August 15, 2007



Posted Aug. 1, 2007


The U.S. Army Veterinary Corps presented several awards during the 10th Annual Force Health Protection Conference held Aug. 4-10 in Louisville, Ky.

Lieutenant Colonel Neal Woollen was awarded the inaugural Daniel Holland Leadership Award for his distinguished leadership qualities. Throughout his career, Lt. Col. Woollen has proved himself as a leader and a veterinary pathologist. He filled a key role in the national response to the 2001 anthrax attacks, participated in field research on the Ebola virus, was a member of the United Nations Special Commission inspection team in Iraq, and commanded the Theater Army Medical Laboratory.

Currently, Lt.
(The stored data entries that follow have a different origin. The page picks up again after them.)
Definition dm_marker {B} (f : io) : dm B string := λ g,
  match LoadMarker (ag_dir g) f with Ok m => (Ok m, g) | Err e => (Err (DmFile e), g) end.

Definition dm_write_marker {B} (state : string) (f : io) : dm B unit := dm_write (λ g,
  let '(r, d) := WriteMarker (ag_dir g) state f in
  (match r with Ok _ => Ok tt | Err e => Err (DmFile e) end, mkAgent (ag_store g) d (ag_latch g) (ag_writes g))).

Definition dm_engage {B} : dm B bool := λ g,
  let '(b, l) := TryEngage (ag_latch g) in (Ok b, mkAgent (ag_store g) (ag_dir g) l (ag_writes g)).

(** ** The Decommissioner *)

Record DecommissionRequest : Type := mkRequest {
  rq_NodeID : string;
  rq_Operation : string;
  rq_Force : bool;
  rq_DeadlineUnix : Z;
  rq_AllowedKeyHashes : list string;
  rq_CredentialVersions : list Z
}.

(** What the environment does: the clock, the file system, the stop hook and the
    secret cleaners. *)
Record world : Type := mkWorld { w_now : Z; w_io : io; w_stop : bool; w_cleans : list bool }.

Record DecommissionDeadlineResult : Type := mkDeadline { dd_Dropped : bool; dd_Status : string }.

Section Decommissioner.
Context {B : Type} `{!Bolt B} `{!JournalEnv} `{!AppliedEnv} `{!DecommissionEnv}.
(* ===== verification/ControlProofs.v ===== *)
(** * The control store: executions and their invariants

    A command is one operation of Control.v; executions are command sequences.  Every
    operation respects the tables' keys and moves each outbox row and each inbox row
    only along its automaton. *)

From Stdlib Require Import ZArith Lia Strings.Byte Sorted.
From stdpp Require Import base tactics list sets strings option relations.
From S2P Require Import Prelude GoStd Frame Probe Sql Control.

Open Scope Z_scope.

(** ** Commands *)

Inductive ccmd : Type :=
  | KCreateNode (capacity : bool) (now : Z) (n : NodeRow)
  | KAcquire (now : Z) (id : string) (expectedEpoch : Z) (session : string)
  | KNodeState (now : Z) (id state : string)
  | KNodeStateOwned (now : Z) (owner : ControlOwner) (state : string)
  | KEnqueue (now : Z) (item : ControlOutboxItem)
  | KClaim (clock now : Z) (node session : string) (limit : Z)
  | KClaimOwned (clock now : Z) (owner : ControlOwner) (limit : Z)
  | KClaimOp (now : Z) (op ty session : string)
  | KClaimOpOwned (now : Z) (op ty : string) (owner : ControlOwner)
  | KSent (now : Z) (op ty session : string)
  | KSentOwned (now : Z) (op ty : string) (owner : ControlOwner)
  | KAck (now : Z) (op ty session : string)
  | KAckOwned (now : Z) (op ty : string) (owner : ControlOwner)
  | KReceipt (now : Z) (op ty session : string)
  | KReceiptInbox (now : Z) (message op ty session : string)
  | KReceiptOwned (now : Z) (owner : ControlOwner) (op ty : string)
  | KReceiptInboxOwned (now : Z) (owner : ControlOwner) (message op ty : string)
  | KReceiptExactOwned (now : Z) (owner : ControlOwner) (receipt : ControlReceipt)
  | KRequeue (now : Z) (node session : string)
  | KRequeueOwned (now : Z) (owner : ControlOwner)
  | KRequeueItemOwned (now : Z) (op ty : string) (owner : ControlOwner)
  | KRebind (now : Z) (op ty session : string)
  | KRebindOwned (now : Z) (op ty : string) (owner : ControlOwner)
  | KRecord (now : Z) (item : ControlInboxItem)
  | KRecordOwned (now : Z) (owner : ControlOwner) (item : ControlInboxItem)
  | KBind (now : Z) (message op : string)
  | KBindOwned (now : Z) (owner : ControlOwner) (message op : string)
  | KInbox (now : Z) (message state : string)
  | KInboxOwned (now : Z) (owner : ControlOwner) (message state : string)
  | KInboxExact (now : Z) (item : ControlInboxItem) (state : string)
  | KReject (now : Z) (message : string)
  | KRejectOwned (now : Z) (owner : ControlOwner) (message : string).

Definition drop_result {A} (m : ct A) : ct unit := sql! _ := m in sql_ret tt.

Section Exec.
Context `{!Crypto}.

Definition cbody (c : ccmd) : ct unit :=
  match c with
  | KCreateNode capacity now n => CreateNode capacity now n
  | KAcquire now id e s => drop_result (AcquireControlOwner now id e s)
  | KNodeState now id st => SetNodeControlState now id st
  | KNodeStateOwned now o st => SetNodeControlStateOwned now o st
  | KEnqueue now item => EnqueueControlOutbox now item
  | KClaim clock now n s l => drop_result (ClaimControlOutbox clock now n s l)
  | KClaimOwned clock now o l => drop_result (ClaimControlOutboxOwned clock now o l)
  | KClaimOp now op ty s => ClaimControlOutboxOperation now op ty s
  | KClaimOpOwned now op ty o => ClaimControlOutboxOperationOwned now op ty o
  | KSent now op ty s => MarkControlOutboxSent now op ty s
  | KSentOwned now op ty o => MarkControlOutboxSentOwned now op ty o
  | KAck now op ty s => AcceptControlSemanticACK now op ty s
  | KAckOwned now op ty o => AcceptControlSemanticACKOwned now op ty o
  | KReceipt now op ty s => AcceptControlReceipt now op ty s
  | KReceiptInbox now m op ty s => AcceptControlReceiptWithInbox now m op ty s
  | KReceiptOwned now o op ty => AcceptControlReceiptOwned now o op ty
  | KReceiptInboxOwned now o m op ty => AcceptControlReceiptWithInboxOwned now o m op ty
  | KReceiptExactOwned now o r => AcceptControlReceiptOwnedInbox now o r
  | KRequeue now n s => drop_result (RequeueControlOutboxForSession now n s)
  | KRequeueOwned now o => drop_result (RequeueControlOutboxForOwner now o)
  | KRequeueItemOwned now op ty o => RequeueControlOutboxItemOwned now op ty o
  | KRebind now op ty s => RebindControlOutboxSession now op ty s
  | KRebindOwned now op ty o => RebindControlOutboxSessionOwned now op ty o
  | KRecord now item => drop_result (RecordControlInbox now item)
  | KRecordOwned now o item => drop_result (RecordControlInboxOwned now o item)
  | KBind now m op => BindControlInboxOperationID now m op
  | KBindOwned now o m op => BindControlInboxOperationIDOwned now o m op
  | KInbox now m st => SetControlInboxState now m st
  | KInboxOwned now o m st => SetControlInboxStateOwned now o m st
  | KInboxExact now item st => SetControlInboxStateExact now item st
  | KReject now m => RejectControlInbox now m
  | KRejectOwned now o m => RejectControlInboxOwned now o m
  end.

Definition cexec (c : ccmd) (d : db) : result CsError unit * db := commit_tx (cbody c) d.

(** An event of the store's life: a command, or one cleanup pass with its cursor. *)
Definition cstate : Type := db * controlInboxCleanupCursor.
Inductive cevent : Type := EvCmd (c : ccmd) | EvCleanup (cutoff limit : Z).
Definition cstep (e : cevent) (st : cstate) : cstate :=
  match e with
  | EvCmd c => ((cexec c st.1).2, st.2)
  | EvCleanup cutoff limit => let '(_, c, d) := DeleteControlInboxBeforeLimit cutoff limit st.2 st.1 in (d, c)
  end.
Definition crun (es : list cevent) (st : cstate) : cstate := foldl (λ st e, cstep e st) st es.
End Exec.

(** ** Automata *)

(** What an outbox row promises while it lives: everything but its state, its session
    and its clocks. *)
Record promise : Type := mkPromise {
  pr_id : Z; pr_node : string; pr_payload : string; pr_command : option string; pr_result : option string; pr_controller_result : option string
}.
Definition ob_promise (r : OutboxRow) : promise :=
  mkPromise (ob_id r) (ob_node r) (ob_payload r) (ob_command r) (ob_result r) (ob_controller_result r).

Definition outbox_row (d : db) (op ty : string) : option OutboxRow := sql_row (ob_at op ty) (t_outbox d).
Definition outbox_view (d : db) (op ty : string) : option (string * promise) := (λ r, (ob_state r, ob_promise r)) <$> outbox_row d op ty.

Inductive ofsm : option (string * promise) → option (string * promise) → Prop :=
  | of_enqueue p : ofsm None (Some ("PENDING"%string, p))
  | of_claim p : ofsm (Some ("PENDING"%string, p)) (Some ("CLAIMED"%string, p))
  | of_sent p : ofsm (Some ("CLAIMED"%string, p)) (Some ("SENT"%string, p))
  | of_acked p : ofsm (Some ("SENT"%string, p)) (Some ("SEMANTIC_ACKED"%string, p))
  | of_requeue_claimed p : ofsm (Some ("CLAIMED"%string, p)) (Some ("PENDING"%string, p))
  | of_requeue_sent p : ofsm (Some ("SENT"%string, p)) (Some ("PENDING"%string, p))
  | of_receipt p : ofsm (Some ("SEMANTIC_ACKED"%string, p)) None.

(** An inbox message: its authenticated material, its operation binding ("" when
    unbound) and its state. *)
Record material : Type := mkMaterial { ma_id : Z; ma_node : string; ma_type : string; ma_payload : string }.
Definition inbox_row (d : db) (m : string) : option InboxRow := sql_row (ib_at m) (t_inbox d).
Definition ib_material (r : InboxRow) : material := mkMaterial (ib_id r) (ib_node r) (ib_type r) (ib_payload r).
Definition inbox_view (d : db) (m : string) : option (material * string * string) :=
  (λ r, (ib_material r, coalesce (ib_operation r), ib_state r)) <$> inbox_row d m.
Col. Woollen commands the 248th Veterinary Medical Detachment in the Iraq theater of operations. The Army said he exemplifies the leadership, commitment to excellence, professionalism, patriotism, and selfless service that characterized Lt. Col. Holland's career.

Captain Jim Pratt received the Exceptional Junior Officer of the Year Award. Following activation from the Reserve, Capt. Pratt was deployed to Iraq as a civil affairs Veterinary Corps officer. On completion of his deployment, he volunteered for active duty and was assigned to the Department of Veterinary Science at the Army Medical Department Center and School in Fort Sam Houston, Texas.

Captain Pratt's knowledge, skills, and attributes as a leader quickly earned him greater responsibilities throughout the Veterinary Service. His exceptional efforts helped ensure individual success and mission excellence and will have positive, long-term effects within the Veterinary Corps.


Dr. Hannah Galantino-Homer was appointed as the senior research investigator of the new laminitis research initiative at the University of Pennsylvania School of Veterinary Medicine, effective July 1. The goal of the initiative is to enhance work being done at Penn in the area of equine disease research, which is funded in part by donors to the Laminitis Research Fund.

Dr. Joan C. Hendricks, dean of the veterinary school, said Dr. Galantino-Homer's appointment is the college's first step in focusing on and investing more time and funds in answering the fundamental questions of what causes laminitis and how it can be treated.

Previously, Dr. Galantino-Homer was a lecturer and researcher in the Center for Animal Transgenesis and Germ Cell Research at Penn's New Bolton Center.

Dr. Galantino-Homer received her VMD degree from the University of Pennsylvania in 1993. She is a diplomate of the American College of Theriogenologists.